At the top of Briggate, the Victorian shopping arcades roof over what were once narrow yards between buildings - Cross Arcade, County Arcade, Queen's Arcade, Thornton's Arcade, all decorated in coloured tile and wrought iron and dating from the prosperity of the 1890s. The Victoria Quarter still houses some of the most expensive clothes in Leeds. Down between Briggate and the river, several medieval yards run hidden between shop-fronts; some have closed, some shelter the city's older pubs - the Angel Inn, the Ship, the Bay Horse, Queen's Court, and three-hundred-year-old Whitelocks. The Corn Exchange, Cuthbert Brodrick's domed Victorian rotunda of 1864, anchors the bohemian Exchange Quarter; its little boutiques fit into the original cast-iron shopfronts beneath the dome. The Kirkgate Market is one of the largest covered markets in Europe, a Grade I listed iron-and-glass marvel.

The Cosmopolitan City

Leeds runs on its students - one in ten residents is enrolled at a university, with the University of Leeds, Leeds Beckett, Leeds Trinity, Leeds Arts University, and the Northern School of Contemporary Dance all in the same compact area. Headingley and the Hyde Park district carry the buzz of that scene. East of the centre, Harehills concentrates the city's Eastern European, Kurdish, South Asian, and Jamaican food cultures in one extraordinary corridor of shawarma joints, Persian tea-shops, and grocery stores. The Leeds West Indian Carnival, founded in Chapeltown in 1967, is the oldest in Western Europe and the UK's third-largest. The German Christmas market fills Millennium Square from November through December every year. The cultural mix is real, not branded - the city accommodates it.

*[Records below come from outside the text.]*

Lemma group_ends g : group p (S k) g →
  (∃ b, head g = Some b ∧ p b = true) ∧ ∃ c, last g = Some c ∧ p c = true.
Proof.
  intros [Hl Hf]. split.
  - destruct g as [|b g]; simpl in Hl; [lia|]. inversion Hf; subst. eauto.
  - destruct (last g) as [c|] eqn:E; [|apply last_None in E; subst; simpl in Hl; lia].
    exists c. split; [done|]. apply last_Some_elem_of in E. by eapply Forall_forall in E; [|exact Hf].
Qed.

Lemma groups_ends m tok : groups p (S k) sep m tok →
  (∃ b, head tok = Some b ∧ p b = true) ∧ ∃ c, last tok = Some c ∧ p c = true.
Proof.
  revert tok. induction m as [|m IH]; intros tok; simpl; [apply group_ends|].
  intros (g & rest & -> & Hg & Hr). destruct (IH rest Hr) as [_ (c & Hc & Hpc)].
  destruct (group_ends g Hg) as [(b & Hb & Hpb) _]. split.
  - exists b. destruct g; [done|]. simpl in *. by rewrite Hb.
  - exists c. by rewrite last_app, last_cons, Hc.
Qed.

Lemma groups_all m tok : groups p (S k) sep m tok → Forall (λ b, p b || is_char sep b = true) tok.
Proof.
  assert (∀ g, group p (S k) g → Forall (λ b, p b || is_char sep b = true) g) as Hgr.
  { intros g [_ Hf]. eapply Forall_impl; [exact Hf|]. intros b Hb. simpl in *. by rewrite Hb. }
  revert tok. induction m as [|m IH]; intros tok; simpl; [apply Hgr|].
  intros (g & rest & -> & Hg & Hr). apply Forall_app. split; [by apply Hgr|].
  constructor; [|by apply IH]. unfold is_char. rewrite bool_decide_eq_true_2 by done. apply orb_true_r.
Qed.

(** The expression matches exactly the tokens that stand alone. *)
Lemma elem_token prev s x :
  x ∈ matches (token_regex p k sep n) prev s ↔
  ∃ tok, s = tok ++ x.2 ∧ groups p (S k) sep n tok ∧ x.1 = last_of prev tok ∧
    wordy prev = false ∧ wordy (head x.2) = false.
Proof.
  unfold token_regex. rewrite elem_Cat. split.
  - intros (y & (-> & Hw)%elem_Bound & (tok & Hs & Ht & Ho & Hw')%elem_groups). cbn [fst snd] in *.
    subst s.
    destruct (groups_ends _ _ Ht) as [(b & Hb & Hpb%Hp) (c & Hc & Hpc%Hp)].
    exists tok. split_and!; [done|done|done| |].
    + destruct tok as [|b' tok]; [done|]. injection Hb as ->. simpl in Hw. rewrite Hpb in Hw.
      by destruct (wordy prev).
    + rewrite Ho in Hw'. unfold last_of in Hw'. rewrite Hc in Hw'. simpl in Hw'. rewrite Hpc in Hw'.
      by destruct (wordy (head x.2)).
  - intros (tok & -> & Ht & Ho & Hw & Hw').
    destruct (groups_ends _ _ Ht) as [(b & Hb & Hpb%Hp) (c & Hc & Hpc%Hp)].
    exists (prev, tok ++ x.2). split.
    + apply elem_Bound. split; [done|]. destruct tok as [|b' tok]; [done|]. injection Hb as ->.
      simpl. by rewrite Hpb, Hw.
    + apply elem_groups. exists tok. split_and!; [done|done|done|].
      rewrite Ho, Hw'. unfold last_of. rewrite Hc. simpl. by rewrite Hpc.
Qed.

Park Edges and River Banks

Leeds has more publicly owned green space than any other major UK city. Roundhay Park alone covers seven hundred acres on the north-east edge. Temple Newsam, Middleton Park, Meanwood Park, the gardens at Harewood House - all sit within or just beyond the city boundary. The Leeds Country Way is a sixty-two-mile waymarked circular walk through the rural fringe, never more than seven miles from City Square. The Leeds and Liverpool Canal towpath runs west out of the centre toward the Pennines. The Aire flows quietly through the regenerated south bank, where Leeds Dock and the Royal Armouries Museum sit on what was, until the 1990s, derelict warehouse land. The dock is still a working waterway - the shuttle boat between Granary Wharf and Clarence Dock makes the short run several times a day, a reminder that the river that built the city is still part of how it moves.

From the Air

Leeds city centre is at 53.798°N, 1.544°W. The compact urban core forms a distinctive grid wedged between the M621 to the south and the Inner Ring Road to the north. Leeds Bradford Airport (EGNM) lies 7 nm to the north-northwest at 53.866°N, 1.661°W with runway 14/32. Visual references at altitude: Leeds Town Hall clock tower in the centre, the curving River Aire through the south bank, Roundhay Park as a large green patch 3 nm north-east, Elland Road football stadium 2 nm south-west, and the white twin spires of the 1933 Civic Hall. Best viewing altitude 2,000-4,000 ft AGL. Yorkshire weather is variable - clearest from the east after frontal passage, often hazy over the city in summer.